EXERCISE MATERIALS: Begin

(** * fileset_tool: artifact composition and archiving

    A shallow embedding of [build_tools/fileset_tool.py]: the platform test
    [evaluate_optional], the [ComponentDefaults] registry with its module-level
    initialisation, [do_artifact] and [do_artifact_archive].

    Conventions.
    - A Python [str] is a [string] whose characters are code points below 256.
    - Python objects read from a TOML descriptor are values of [pyval].
    - Code that can raise returns a [result]; code that also mutates returns the
      state reached together with the result, also when it raises.
    - The collaborators that are imported from other packages ([PatternMatcher],
      the hashing helpers, [tomllib], [pathlib]'s filesystem queries, [tarfile],
      [platform.system]) are variables of the sections that use them. *)

From Stdlib Require Import ZArith Ascii String List Bool Lia.
From stdpp Require Import base option list strings gmap sorting.
Import ListNotations.

Local Open Scope string_scope.
Local Open Scope list_scope.

(** ** Exceptions and results *)

Inductive exn : Type :=
| KeyError (msg : string)
| TypeError
| AttributeError
| OSError (msg : string).

Inductive result (A : Type) : Type :=
| Ok (a : A)
| Raise (e : exn).
Arguments Ok {A} a.
Arguments Raise {A} e.

Definition is_ok {A} (r : result A) : bool :=
  match r with Ok _ => true | Raise _ => false end.

(** State and exception monad: the state reached is returned in both cases. *)
Definition M (S A : Type) : Type := S -> result A * S.

Definition ret {S A} (a : A) : M S A := fun s => (Ok a, s).
Definition raise {S A} (e : exn) : M S A := fun s => (Raise e, s).
Definition bind {S A B} (m : M S A) (k : A -> M S B) : M S B :=
  fun s => match m s with
           | (Ok a, s') => k a s'
           | (Raise e, s') => (Raise e, s')
           end.
Definition gets {S A} (f : S -> A) : M S A := fun s => (Ok (f s), s).
Definition modify {S} (f : S -> S) : M S unit := fun s => (Ok tt, f s).

Declare Scope py_scope.
Delimit Scope py_scope with py.
Notation "x <- m ;; k" := (bind m (fun x => k))
  (at level 100, m at next level, right associativity) : py_scope.
Notation "m ;;; k" := (bind m (fun _ => k))
  (at level 100, right associativity) : py_scope.

(** ** Python values *)

Set Warnings "-register-all".

(** The values a TOML document can hold, plus [None] for a missing key.
    [POpaque] stands for the remaining TOML scalars (floats, dates, times):
    all the code does with them is test their truth value and, inside a list,
    take their [str()]. *)
Inductive pyval : Type :=
| PNone
| PBool (b : bool)
| PInt (n : Z)
| PStr (s : string)
| PList (vs : list pyval)
| PDict (kvs : list (string * pyval))
| POpaque (truth : bool) (shown : string).

(** [bool(v)] *)
Definition truthy (v : pyval) : bool :=
  match v with
  | PNone => false
  | PBool b => b
  | PInt n => negb (n =? 0)%Z
  | PStr s => negb (String.eqb s "")
  | PList vs => match vs with [] => false | _ => true end
  | PDict kvs => match kvs with [] => false | _ => true end
  | POpaque t _ => t
  end.

(** [d.get(k)] and [d[k]] on a dict kept as an insertion-ordered list of
    items. *)
Fixpoint dict_lookup (kvs : list (string * pyval)) (k : string) : option pyval :=
  match kvs with
  | [] => None
  | (k', v) :: rest => if String.eqb k' k then Some v else dict_lookup rest k
  end.

Definition dict_get (kvs : list (string * pyval)) (k : string) : pyval :=
  match dict_lookup kvs k with Some v => v | None => PNone end.

Definition dict_get_default (kvs : list (string * pyval)) (k : string)
    (d : pyval) : pyval :=
  match dict_lookup kvs k with Some v => v | None => d end.

(** ** Strings *)

(** [str.lower()] on code points below 256: [A-Z], and the upper-case letters
    of Latin-1, U+00C0 to U+00DE without the multiplication sign U+00D7. *)
Definition lower_char (c : ascii) : ascii :=
  let n := N_of_ascii c in
  if ((65 <=? n) && (n <=? 90)
      || (192 <=? n) && (n <=? 222) && negb (n =? 215))%N
  then ascii_of_N (n + 32)
  else c.

Fixpoint lower (s : string) : string :=
  match s with
  | EmptyString => EmptyString
  | String c rest => String (lower_char c) (lower rest)
  end.

(** ["\n"] *)
Definition nl : string := String (ascii_of_N 10) EmptyString.
(** * Urho3D / rbfx render pipeline: visibility, lighting, shadow splits

    A shallow embedding of the parts of the render pipeline that decide
    which lights, shadow splits and batches exist in a frame:

    - [LightProcessor.cpp] (shadow split setup, shadow map hand-over,
      directional shadow camera quantization, focusing),
    - [LightProcessor.h] (the shadow map size that the light processors
      are sorted by),
    - [ScenePass.cpp] (shadow batch collection),
    - [DrawableProcessor.cpp] (visible drawables, per-light accumulation,
      visible light list),
    - [BatchStateCache.h] (pipeline state cache; only its interface is
      available).

    Conventions.  A C++ [float] that is only compared, copied, or combined
    by [Min]/[Max] is a rational number of type [Q]: every finite binary32
    value is a rational and these operations are exact on them.  Where a
    property depends on how the arithmetic rounds (the quantization of the
    view size of a directional shadow camera), the function is embedded a
    second time on binary32 numbers (modules [Single] and [Quantization])
    and the property is stated there.  Unsigned
    masks are [N] with [N.land].  A [std::vector] or C array indexed by an
    integer is a [list] read with [!!]; an index outside the container is
    undefined behaviour in C++ and makes the embedded operation return
    [None].  Objects reached through pointers (drawables, lights) are
    records carrying the attributes the pipeline reads. *)

From Stdlib Require Import ZArith NArith QArith Qround Lia Lqa String.
From Stdlib Require Floats.SpecFloat.
From stdpp Require Import base option list sorting gmap.
(** * LocalFileEvalStore: a file-backed store of evaluation runs

  A shallow embedding of [genkit-tools/common/src/eval/localFileEvalStore.ts]
  and the properties of its four operations ([save], [load], [list],
  [delete]) over an explicit file system.

  Layout of the development:
  - JavaScript string primitives used by the store ([slice], [split],
    [join]) and the line iterator of [readline];
  - POSIX [path.resolve];
  - the file system as a finite map from resolved paths to contents, and
    a small state-and-exception monad for the [fs] calls;
  - the JSON and schema layer, which lives outside the store, as a class;
  - the store itself, and the vocabulary its guarantees are stated in;
  - a concrete JSON instance used to run the store on actual inputs;
  - the properties: strings, lines and paths; the operations step by
    step; what the operations guarantee; the store at work. *)

From Stdlib Require Import Ascii.
From stdpp Require Import base option list gmap strings.

Local Open Scope stdpp_scope.

(** ** JavaScript strings

  File contents and identifiers are [string]s: the characters of the text
  as it is on disk, in UTF-8.  The store inspects a text only through its
  delimiter, which is one ASCII character. *)

Module Js.

(** [s.slice(0, -1)]: everything but the last character (of a text that
    ends with an ASCII character, as any text that ends with the
    delimiter does). *)
Fixpoint slice_0_m1 (s : string) : string :=
  match s with
  | EmptyString => EmptyString
  | String _ EmptyString => EmptyString
  | String c s' => String c (slice_0_m1 s')
  end.

(** [s.split(sep)] for a one-character separator.  The result is never
    empty: splitting the empty string gives one empty piece. *)
Fixpoint split (sep : ascii) (s : string) : list string :=
  match s with
  | EmptyString => [EmptyString]
  | String c s' =>
      if decide (c = sep) then EmptyString :: split sep s'
      else match split sep s' with
           | piece :: rest => String c piece :: rest
           | [] => [String c EmptyString]
           end
  end.

(** [pieces.join(sep)]. *)
Fixpoint join (sep : string) (pieces : list string) : string :=
  match pieces with
  | [] => EmptyString
  | [piece] => piece
  | piece :: rest => piece +:+ sep +:+ join sep rest
  end.

(** [c] occurs in [s]. *)
Fixpoint occurs (c : ascii) (s : string) : bool :=
  match s with
  | EmptyString => false
  | String c' s' => bool_decide (c' = c) || occurs c s'
  end.

(** Truthiness of a string: only the empty string is falsy. *)
Definition truthy (s : string) : bool :=
  match s with EmptyString => false | _ => true end.

End Js.

(** ** The line iterator of [readline]

  [readline.createInterface({input})] consumed with [for await] yields the
  lines of the input.  A line ends at CR LF, LF, CR, U+2028 or U+2029
  (the last two as their UTF-8 bytes); the text after the last line end
  is yielded as a final line only when it is not empty. *)

Module Readline.

Definition LF : ascii := "010"%char.
Definition CR : ascii := "013"%char.

Fixpoint lines (s : string) : list string :=
  let continue_line c s' :=
    match lines s' with
    | [] => [String c EmptyString]
    | current :: rest => String c current :: rest
    end in
  match s with
  | EmptyString => []
  | String c s' =>
      if decide (c = LF) then EmptyString :: lines s'
      else if decide (c = CR) then
        match s' with
        | String c' s'' =>
            if decide (c' = LF) then EmptyString :: lines s''
            else EmptyString :: lines s'
        | EmptyString => [EmptyString]
        end
      else if decide (c = "226"%char) then
        match s' with
        | String c1 (String c2 s'') =>
            if decide (c1 = "128"%char ∧ (c2 = "168"%char ∨ c2 = "169"%char))
            then EmptyString :: lines s''
            else continue_line c s'
        | _ => continue_line c s'
        end
      else continue_line c s'
  end.

End Readline.

(** ** POSIX [path.resolve]

  A resolved path is absolute and normalised; it is kept as the list of
  its components, outermost first (["/a/b"] is [["a"; "b"]]). *)

Module Path.

Definition path := list string.

Definition sep : ascii := "/"%char.

(** One step of the normalisation, on the stack of components seen so
    far (innermost first): empty and ["."] segments are dropped, [".."]
    pops one component (and stays at the root). *)
Definition normalize_segment (stack : list string) (seg : string) : list string :=
  if decide (seg = "" ∨ seg = ".") then stack
  else if decide (seg = "..") then tail stack
  else seg :: stack.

EXERCISE MATERIALS: End

• GOAL OF THE EXERCISE
Return, exactly, the lines from the first line of the records above to the line containing "(fun x => k))", both included.

• RESULT OF THIS TASK
(** * fileset_tool: artifact composition and archiving

    A shallow embedding of [build_tools/fileset_tool.py]: the platform test
    [evaluate_optional], the [ComponentDefaults] registry with its module-level
    initialisation, [do_artifact] and [do_artifact_archive].

    Conventions.
    - A Python [str] is a [string] whose characters are code points below 256.
    - Python objects read from a TOML descriptor are values of [pyval].
    - Code that can raise returns a [result]; code that also mutates returns the
      state reached together with the result, also when it raises.
    - The collaborators that are imported from other packages ([PatternMatcher],
      the hashing helpers, [tomllib], [pathlib]'s filesystem queries, [tarfile],
      [platform.system]) are variables of the sections that use them. *)

From Stdlib Require Import ZArith Ascii String List Bool Lia.
From stdpp Require Import base option list strings gmap sorting.
Import ListNotations.

Local Open Scope string_scope.
Local Open Scope list_scope.

(** ** Exceptions and results *)

Inductive exn : Type :=
| KeyError (msg : string)
| TypeError
| AttributeError
| OSError (msg : string).

Inductive result (A : Type) : Type :=
| Ok (a : A)
| Raise (e : exn).
Arguments Ok {A} a.
Arguments Raise {A} e.

Definition is_ok {A} (r : result A) : bool :=
  match r with Ok _ => true | Raise _ => false end.

(** State and exception monad: the state reached is returned in both cases. *)
Definition M (S A : Type) : Type := S -> result A * S.

Definition ret {S A} (a : A) : M S A := fun s => (Ok a, s).
Definition raise {S A} (e : exn) : M S A := fun s => (Raise e, s).
Definition bind {S A B} (m : M S A) (k : A -> M S B) : M S B :=
  fun s => match m s with
           | (Ok a, s') => k a s'
           | (Raise e, s') => (Raise e, s')
           end.
Definition gets {S A} (f : S -> A) : M S A := fun s => (Ok (f s), s).
Definition modify {S} (f : S -> S) : M S unit := fun s => (Ok tt, f s).

Declare Scope py_scope.
Delimit Scope py_scope with py.
Notation "x <- m ;; k" := (bind m (fun x => k))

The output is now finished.